December 9, 2005
The prestigious New England Journal of Medicine said that data about three Vioxx patients who suffered heart attacks was removed from a Merck & Co. study, making the painkiller look safer than it should have.
Merck is fighting more than 6,500 lawsuits filed on behalf of patients who allegedly suffered heart attacks after taking Vioxx, withdrawn from the market in September 2004 after a study found an increased risk of heart attacks after 18 months of use.
The medical journal said the omitted data "call into question the integrity of the data." But Merck said in a statement that the omitted cases were not included in the study because they occurred after a "pre-specified cutoff date." It said the study "fairly and accurately" described the results of the drug trial.
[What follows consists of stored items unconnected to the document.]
(* ===== verification/Directory.v ===== *)
(** * The mailbox directory

    [src/cyclopsd/src/mailbox/directory.rs]: [MailboxDirectory], which turns the
    names people and agents use into durable recipient keys.  Candidates of a pane
    are visited in the order of [map_to_list], which stands for the arbitrary order
    of a [HashMap]; the display labels of the same file are in [Projection.v].

    Theorem: an address names exactly one recipient. *)
From S2P Require Import Prelude Text Identity Ledger Mailbox Facts Projection Views.
Local Open Scope N_scope.
Local Open Scope rust_scope.

Record MailboxIdentity := MkIdentity { id_key : RecipientKey; id_label : rstr }.
#[export] Instance MailboxIdentity_eq_dec : EqDecision MailboxIdentity.
Proof. solve_decision. Defined.
Record MailboxDirectory := MkDirectory {
  dy_workspace_id : WorkspaceId;
  dy_by_address : gmap rstr MailboxIdentity;
  dy_by_pane : gmap TmuxPaneId MailboxIdentity;
  dy_by_recipient : gmap RecipientKey MailboxIdentity;
}.
Inductive MailboxDirectoryError :=
| ForeignWorkspace
| AdminEntry
| InvalidLabel
| DuplicateAddress (address : rstr)
| UnknownRecipient (address : rstr)
| MixedRecipientSelectors
| ReplyRecipientSelectors
| MixedBroadcast.
Fixpoint try_fold {E A B} (f : A → B → result E A) (a : A) (l : list B) : result E A :=
  match l with [] => Ok a | b :: l => let? a := f a b in try_fold f a l end.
The data about the three heart attacks was included in information provided to the Food and Drug Administration (FDA) and in other materials. Merck insisted that the missing heart attacks did not change the overall conclusions of the study published in the New England Journal.
The journal said in its editorial that adding the missing cases back into the study data would mean that Vioxx patients were five times more likely to suffer a heart attack than those taking naproxen. As originally published, the study presented the relative risk as 4.25 times greater.
The development came as a jury in Houston began deliberating on evidence presented in the third Vioxx trial.
In the Houston case, Evelyn Irvin Plunkett alleges that Vioxx caused the 2001 fatal heart attack of her husband, Richard, who took the drug for less than a month to treat back pain.